**ACTION ITEM**
Copy nothing but the lines below running from the line containing "rd orig (3 * i + k) = Fin o ->" through the line containing "positionsOf st' = (if", both end lines included.

[AVAILABLE DATA]

Lemma tick_changes_position_contents_only_witness :
  exists st',
    animate (sampleProps true) (replicate 16 255%Z)
            (sampleScene (Some sampleAudio) (Some (triangleCoordinates octantTriangle)) false)
    = Some st' /\
    originalFractalPositions st' = Some (triangleCoordinates octantTriangle).
Proof.
  destruct (animate_wellFormed (sampleProps true) (replicate 16 255%Z)
              (sampleScene (Some sampleAudio) (Some (triangleCoordinates octantTriangle)) false))
    as (st' & Hrun & _).
  { eexists _, _, _. split; [reflexivity|]. split; [discriminate|].
    split; [reflexivity|]. split; reflexivity. }
  exists st'. split; [exact Hrun|].
  exact (proj1 (tick_changes_position_contents_only _ _ _ st' sampleGroup Hrun eq_refl)).
Defined.

(** ** The tick: silence and the static mode *)

Section Relaxation.
#[local] Open Scope R_scope.

(** X12.  On a silent frame the displacement loop relaxes the mesh: every
    coordinate moves from its current value [c] towards its resting value
    [o] by the fraction [waveSmoothing], whatever the normals, the wave
    amplitude and the bass are (as long as they are numbers). *)
Theorem silent_frame_relaxes_towards_rest (n : nat) (currentProps : NeogenesisProps)
    (amplitude smoothedBass smoothing : R) (orig : list num)
    (normals posAttr : BufferAttribute) (i k : nat) (c o normal : R) :
  (0 < n)%nat ->
  fractalWaveAmplitude currentProps = Fin amplitude ->
  fractalWaveSmoothing currentProps = Fin smoothing ->
  itemSize normals = 3%nat -> itemSize posAttr = 3%nat ->
  (k < 3)%nat ->
  array posAttr !! (3 * i + k)%nat = Some (Fin c) ->
  rd orig (3 * i + k) = Fin o ->
  rd (array normals) (3 * i + k) = Fin normal ->
  array (displaceVertices (replicate n 0%Z) currentProps (Fin smoothedBass) orig
           normals posAttr) !! (3 * i + k)%nat
  = Some (Fin (c + (o - c) * smoothing)).
Proof.
  intros Hn Hamp Hsmooth Hn3 Hp3 Hk Hc Ho Hnormal.
  destruct (displaceVertices_spec (replicate n 0%Z) currentProps (Fin smoothedBass)
              orig normals posAttr Hn3 Hp3) as (_ & _ & Hmoved).
  rewrite (Hmoved i k (Fin c) Hk Hc). f_equal.
  unfold deformedCoordinate, normalizedBin.
  rewrite length_replicate, lookup_replicate_2 by (apply Nat.mod_upper_bound; lia).
  rewrite Hamp, Hsmooth, Ho, Hnormal.
  cbn [Num.mul Num.add Num.sub Num.lift2].
  f_equal. field.
Qed.

End Relaxation.

Lemma silent_frame_relaxes_towards_rest_witness :
  array (displaceVertices (replicate 16 0%Z) (sampleProps true) (Fin 0)
           (replicate 9 (Fin 2)) (mkAttr (triangleCoordinates octantTriangle) 3)
           (mkAttr (triangleCoordinates octantTriangle) 3)) !! 4%nat
  = Some (Fin (1 + (2 - 1) * (1 / 10))).
Proof.
  apply (silent_frame_relaxes_towards_rest 16 (sampleProps true) (25 / 100) 0 (1 / 10)
           (replicate 9 (Fin 2)) (mkAttr (triangleCoordinates octantTriangle) 3)
           (mkAttr (triangleCoordinates octantTriangle) 3) 1 1 1 2 1);
    try reflexivity; lia.
Defined.

(** A tick in Static mode does not throw on a well-formed scene; it
    restores the resting positions if the previous tick was in Deforming
    mode and leaves the geometry alone otherwise. *)
Lemma animate_static (currentProps : NeogenesisProps) (analyser : list Z) (st : Scene)
    (orig : list num) :
  fractalWireframe currentProps = false ->
  wellFormed st ->
  originalFractalPositions st = Some orig ->
  exists st',
    animate currentProps analyser st = Some st' /\
    wellFormed st' /\
    originalFractalPositions st' = Some orig /\
    lastWireframeState st' = false /\
    positionsOf st' = (if lastWireframeState st then Some orig else positionsOf st).
Proof.
  intros Hwire (group & posAttr & orig' & Hgroup & Hchildren & Hpos & Horig & Hlen) Ho.
  assert (orig' = orig) by congruence. subst orig'.
  unfold animate, positionsOf.
  destruct (processAudio currentProps analyser (audioProcessor st))
    as [[[audio' freqData] bassAvg] trebleAvg].
  rewrite Hgroup. destruct (children group) as [|mesh meshes] eqn:Hc; [contradiction|].
  unfold updateFractalGeometry, typedArraySet. rewrite Hwire, Horig, Hpos.
  destruct (lastWireframeState st).
  - rewrite Hlen, Nat.leb_refl, drop_all, app_nil_r.
    eexists. split; [reflexivity|].
    cbn [originalFractalPositions lastWireframeState fractalGroup geometry].
    split; [|split; [reflexivity|split; [reflexivity|]]].
    + eexists _, _, orig. cbn [fractalGroup children geometry originalFractalPositions].
      split; [reflexivity|]. split; [discriminate|].
      split; [apply lookup_insert_eq|]. split; reflexivity.
    + unfold setAttribute; cbn [attributes]. rewrite lookup_insert_eq. reflexivity.
  - eexists. split; [reflexivity|].
    cbn [originalFractalPositions lastWireframeState fractalGroup geometry].
    split; [|split; [reflexivity|split; [reflexivity|]]].
    + eexists _, posAttr, orig. cbn [fractalGroup children geometry originalFractalPositions].
      split; [reflexivity|]. split; [discriminate|]. auto.
    + rewrite ?Hpos. reflexivity.
Qed.

Section StaticRuns.

Context `{ThreeLib}.

Lemma run_static_ticks (frames : list (NeogenesisProps * list Z)) (st : Scene)
    (orig : list num) :
  Forall (fun frame => fractalWireframe frame.1 = false) frames ->
  wellFormed st ->
  originalFractalPositions st = Some orig ->
  lastWireframeState st = true \/ positionsOf st = Some orig ->
  frames <> [] ->
  exists st', run (ticks frames) st = Some st' /\
              positionsOf st' = Some orig /\ lastWireframeState st' = false /\
              originalFractalPositions st' = Some orig.
Proof.
  intros Hframes. revert st.
  induction Hframes as [|frame frames Hframe _ IH]; intros st Hwf Ho Hstart Hne;
    [contradiction|].
  destruct (animate_static frame.1 frame.2 st orig Hframe Hwf Ho)
    as (st1 & Hrun & Hwf1 & Ho1 & Hlast1 & Hpos1).
  assert (Hp1 : positionsOf st1 = Some orig).
  { rewrite Hpos1. destruct (lastWireframeState st) eqn:Elast; [reflexivity|].
    destruct Hstart as [Hs | Hp]; [discriminate | exact Hp]. }
  cbn [ticks map run step]. rewrite Hrun.
  destruct frames as [|frame' frames'].
  - exists st1. auto.
  - apply IH; auto; discriminate.
Qed.

End StaticRuns.

(** X13.  Leaving the Deforming mode is final: from a well-formed scene
    whose previous tick was in Deforming mode, any run of one or more
    ticks in Static mode does not throw and ends with the position buffer
    equal to the snapshot of the resting positions, whatever the audio
    does. *)
Theorem static_ticks_hold_resting_positions `{ThreeLib}
    (frames : list (NeogenesisProps * list Z)) (st : Scene) (orig : list num) :
  Forall (fun frame => fractalWireframe frame.1 = false) frames ->
  frames <> [] ->
  wellFormed st ->
  originalFractalPositions st = Some orig ->
  lastWireframeState st = true ->
  exists st', run (ticks frames) st = Some st' /\
              positionsOf st' = Some orig /\ lastWireframeState st' = false.
Proof.
  intros Hframes Hne Hwf Ho Hlast.
  destruct (run_static_ticks frames st orig Hframes Hwf Ho (or_introl Hlast) Hne)
    as (st' & Hrun & Hpos & Hl & _).
  exists st'. auto.
Qed.

Lemma static_ticks_hold_resting_positions_witness :
  exists st',
    @run sampleThree
      (ticks [(sampleProps false, replicate 16 255%Z); (sampleProps false, replicate 16 9%Z)])
      (sampleScene (Some sampleAudio) (Some (replicate 9 (Fin 1))) true) = Some st' /\
    positionsOf st' = Some (replicate 9 (Fin 1)).
Proof.
  destruct (@static_ticks_hold_resting_positions sampleThree
              [(sampleProps false, replicate 16 255%Z); (sampleProps false, replicate 16 9%Z)]
              (sampleScene (Some sampleAudio) (Some (replicate 9 (Fin 1))) true)
              (replicate 9 (Fin 1)))
    as (st' & Hrun & Hpos & _).
  - repeat first [apply Forall_cons_2 | apply Forall_nil_2]; reflexivity.
  - discriminate.
  - eexists _, _, _. split; [reflexivity|]. split; [discriminate|].
    split; [reflexivity|]. split; reflexivity.
  - reflexivity.
  - reflexivity.
  - exists st'. auto.
Defined.

(** ** The tick: the smoothed uniforms *)

Lemma animate_uniforms (currentProps : NeogenesisProps) (analyser : list Z)
    (st st' : Scene) (particles : BufferGeometry) :
  animate currentProps analyser st = Some st' ->
  particleSystem st = Some particles ->
  particleSystem st' = Some particles /\
  uBass st' = smoothedBassOf currentProps analyser st /\
  uTreble st'
  = Num.lerp (uTreble st)
      (Num.mul (processAudio currentProps analyser (audioProcessor st)).2
               (trebleSensitivity currentProps)) (Fin (1 / 10)%R).
Proof.
  unfold animate, smoothedBassOf. intros Hrun Hp.
  destruct (processAudio currentProps analyser (audioProcessor st))
    as [[[audio' freqData] bassAvg] trebleAvg].
  rewrite Hp in Hrun. cbn [fst snd] in *.
  destruct (fractalGroup st) as [group|].
  - destruct (children group); [discriminate|].
    destruct (updateFractalGeometry _ _ _ _ _ _ _); [|discriminate].
    injection Hrun as <-. auto.
  - injection Hrun as <-. auto.
Qed.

[/AVAILABLE DATA]

**SOLUTION TO THE PROBLEM**
  rd orig (3 * i + k) = Fin o ->
  rd (array normals) (3 * i + k) = Fin normal ->
  array (displaceVertices (replicate n 0%Z) currentProps (Fin smoothedBass) orig
           normals posAttr) !! (3 * i + k)%nat
  = Some (Fin (c + (o - c) * smoothing)).
Proof.
  intros Hn Hamp Hsmooth Hn3 Hp3 Hk Hc Ho Hnormal.
  destruct (displaceVertices_spec (replicate n 0%Z) currentProps (Fin smoothedBass)
              orig normals posAttr Hn3 Hp3) as (_ & _ & Hmoved).
  rewrite (Hmoved i k (Fin c) Hk Hc). f_equal.
  unfold deformedCoordinate, normalizedBin.
  rewrite length_replicate, lookup_replicate_2 by (apply Nat.mod_upper_bound; lia).
  rewrite Hamp, Hsmooth, Ho, Hnormal.
  cbn [Num.mul Num.add Num.sub Num.lift2].
  f_equal. field.
Qed.

End Relaxation.

Lemma silent_frame_relaxes_towards_rest_witness :
  array (displaceVertices (replicate 16 0%Z) (sampleProps true) (Fin 0)
           (replicate 9 (Fin 2)) (mkAttr (triangleCoordinates octantTriangle) 3)
           (mkAttr (triangleCoordinates octantTriangle) 3)) !! 4%nat
  = Some (Fin (1 + (2 - 1) * (1 / 10))).
Proof.
  apply (silent_frame_relaxes_towards_rest 16 (sampleProps true) (25 / 100) 0 (1 / 10)
           (replicate 9 (Fin 2)) (mkAttr (triangleCoordinates octantTriangle) 3)
           (mkAttr (triangleCoordinates octantTriangle) 3) 1 1 1 2 1);
    try reflexivity; lia.
Defined.

(** A tick in Static mode does not throw on a well-formed scene; it
    restores the resting positions if the previous tick was in Deforming
    mode and leaves the geometry alone otherwise. *)
Lemma animate_static (currentProps : NeogenesisProps) (analyser : list Z) (st : Scene)
    (orig : list num) :
  fractalWireframe currentProps = false ->
  wellFormed st ->
  originalFractalPositions st = Some orig ->
  exists st',
    animate currentProps analyser st = Some st' /\
    wellFormed st' /\
    originalFractalPositions st' = Some orig /\
    lastWireframeState st' = false /\
    positionsOf st' = (if lastWireframeState st then Some orig else positionsOf st).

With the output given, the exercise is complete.